於是, 他們告訴了我那通從家裏打來的電話, 並表示他們很嚴肅地看待這次威脅。不知道為什麼, 得知自己成為攻擊目標, 我並沒有特別擔心。對我來說, 既然沒有人能夠永生不死, 那麼最終是塔利班造成的, 還是癌症造成的, 好像並不那麼重要。所以, 我更應該繼續完成我的使命。
“親愛的, 也許我們該停止這些宣傳了, 先低調一陣子。” 父親說。
“這怎麼可以?” 我回答, “是你告訴我, 如果我們相信有些事比我們的生命更重要, 那即便我們死了, 我們發出的聲音隻會更強大。我們不能放棄!”
有人要我在活動上演講, 我怎麼能因為安全的問題就拒絕呢?這不是我們會做的事, 驕傲的普什圖人更是如此。父親總說普什圖人的血液裏流淌著英雄的基因。
但當我們回到斯瓦特時, 心情仍然非常沉重。父親去了一趟警局, 警方給他看了我的檔案。他們說我在國內外的知名度吸引了多方注意, 也讓我成為塔利班威脅的對象, 他們說我需要被保護。他們表示可以為我們提供警備人員, 但父親對此持保留態度。斯瓦特有很多知名人士身邊都有警衛, 但仍然被殺害了; 而旁遮普的省督則是被自己的保鏢殺死的。父親同時認為武裝警衛人員會讓學生的家長緊張, 他不想讓其他人也身陷危險當中。以前他受到威脅的時候, 總是說: “讓他們殺我, 沒關係, 但要殺就殺我一人。”
他建議把我送去阿巴塔巴德念寄宿學校, 像胡沙爾一樣, 但我不想去。他還因此拜會了陸軍上校, 上校說去阿巴塔巴德念書並不會更加安全, 隻要我在斯瓦特能低調一點兒, 應該就沒事了。所以當開伯爾-普什圖省政府提出要任命我為和平大使時, 父親說還是拒絕比較妥當。
到了晚上, 我開始記得為家門上鎖。“她感受到威脅了。” 母親這樣對父親說。父親很不開心。他一直要求我晚上將房裏的窗簾拉上, 但以前我不願意這麼做。
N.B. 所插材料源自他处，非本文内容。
(** One chunk of a readable stream; [CObject] is what a stream in object mode gives, by its [typeof]. *)
Inductive stream_chunk : Type :=
| CString (s : jstring)
| CView (b : bytes)
| CObject (kind : jstring).

Definition toBytes (c : stream_chunk) : outcome jstring bytes :=
  match c with
  | CString s => Ok (utf8_encode s)
  | CView b => Ok b
  | CObject kind =>
      Err (js "stream chunk is " ++ kind ++
           js "; expected a Buffer, a Uint8Array or a string (the stream must not be in object mode)")
  end.

Record StreamPortOptions : Type := { st_maxFrameBytes : option jsarg; st_deferReads : bool }.

(** The port, and the delivery between the streams and it. [sp_same] is whether both
    halves are one duplex object, [sp_listening] whether the readable half still has its
    [data], [end] and [close] listeners. An event that waits is the call of the
    port it will make. *)
Record stream_port : Type := {
  sp_port : ndjson_port;
  sp_defer : bool;
  sp_same : bool;
  sp_waiting : list port_input;
  sp_scheduled : bool;
  sp_stopped : bool;
  sp_listening : bool
}.

(** [YTake] and [YRun] say which event was accepted for delivery and which one reached
    the port, while it was open; [YThrow] says that the stream's callback threw. *)
Inductive stream_effect : Type :=
| YPort (e : port_effect)
| YTake (i : port_input)
| YRun (i : port_input)
| YPause
| YEndWritable
| YRelease
| YThrow (message : jstring).

Definition with_port p (sp : stream_port) : stream_port :=
  {| sp_port := p; sp_defer := sp_defer sp; sp_same := sp_same sp; sp_waiting := sp_waiting sp;
     sp_scheduled := sp_scheduled sp; sp_stopped := sp_stopped sp; sp_listening := sp_listening sp |}.
Definition with_queue ws scheduled (sp : stream_port) : stream_port :=
  {| sp_port := sp_port sp; sp_defer := sp_defer sp; sp_same := sp_same sp; sp_waiting := ws;
     sp_scheduled := scheduled; sp_stopped := sp_stopped sp; sp_listening := sp_listening sp |}.

(** [detach]: [deliver.stop], and the listeners of the readable half go. *)
Definition detach (sp : stream_port) : stream_port :=
  {| sp_port := sp_port sp; sp_defer := sp_defer sp; sp_same := sp_same sp; sp_waiting := [];
     sp_scheduled := sp_scheduled sp; sp_stopped := true; sp_listening := false |}.

(** [sink.end]: detach and pause the readable half, end the writable half, [onRelease]. *)
Definition stream_effects (w : writable_stream) (e : port_effect) : list stream_effect :=
  match e with
  | WEnd => [YPort WEnd; YPause] ++ (if ws_writable w then [YEndWritable] else []) ++ [YRelease]
  | e => [YPort e]
  end.

Section Streams.
Context `{TypeBox, JsonEngine}.

(** One call of the port, with what the end of its sink does to the streams. *)
Definition call_port (w : writable_stream) (i : port_input) (sp : stream_port) : stream_port * list stream_effect :=
  let '(p, evs) := port_step (writeTo w) i (sp_port sp) in
  let sp := with_port p sp in
  (if np_sinkEnded p then detach sp else sp, concat (map (stream_effects w) evs)).

Definition run_event (w : writable_stream) (i : port_input) (sp : stream_port) : stream_port * list stream_effect :=
  let log := if sp_stopped sp then [] else [YRun i] in
  let '(sp, evs) := call_port w i sp in (sp, log ++ evs).

(** An event that does not wait. *)
Definition deliver_now (w : writable_stream) (i : port_input) (sp : stream_port) : stream_port * list stream_effect :=
  let log := if sp_stopped sp then [] else [YTake i] in
  let '(sp, evs) := run_event w i sp in (sp, log ++ evs).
“爸爸, 現在真的很奇怪。” 我跟他說, “當初還在塔利班化的時候, 我們還很安全; 現在沒有塔利班了, 我們卻身陷危險。”
“是的, 馬拉拉,” 他回答, “現在的塔利班化是特別針對我們來的, 針對像我們這種敢站出來說話的人。斯瓦特的其他地方都沒事。人力車司機、店家老板都沒有危險。這次, 塔利班針對的是特殊對象, 而我們就身在其中。”
領那麼多獎還有一個麻煩———我常常不能去上學。3 月的考試過後, 新書架的獎杯上, 寫的是第二名。
19秘密的塔利班組織
“我們來假裝自己是在《暮光之城》的電影裏, 我們是一群森林裏的吸血鬼。” 我對莫妮巴說。我們這次郊遊的目的地是馬爾格紮,一座美麗的綠色山穀。那裏的空氣很涼爽, 還有一座高山和一條清澈見底的小溪。我們打算在溪邊野餐。那附近有一棟“白宮飯店”,是舊時瓦利的避暑宮殿。
那是2012 年的4 月, 上個月剛結束大考, 我們的心情都很輕鬆。
我們大約有七十個女孩子。隨行的還有我們的老師與我的父母。父親租了三輛簡便巴士, 但我們沒辦法都擠上車, 因此我們五個人———我、莫妮巴, 還有三個女孩坐上了豐田迪娜, 也就是我們的校車。車裏不怎麼舒適, 車上堆滿了為野餐準備的、裏麵裝了雞肉和米飯的許多口大鍋。但好在車程也不過30 分鍾。我們玩得很開心, 一路歡唱。莫妮巴看起來非常漂亮, 肌膚如陶瓷般白皙。
“你現在擦哪種護膚霜?” 我問她。
“跟你用的一樣。” 她回答。
我知道她在說謊。“怎麼可能? 你看看我的皮膚多暗沉, 你再看看你自己的!”
我們參觀了白宮飯店, 見識到了皇後的寢宮, 也欣賞了繁花似錦的花園。很可惜我們沒辦法看到瓦利的房間, 因為它遭到洪水的破壞, 尚未修複。
我們在綠林裏奔跑了一陣, 拍了些照片, 然後在河裏玩耍, 互相把水潑灑到彼此的身上。飛濺的水珠在陽光的照射下閃閃發亮。
山崖下有一道瀑布。我們在大石頭上坐了一會兒, 聆聽水聲。後來莫妮巴又開始往我身上潑水。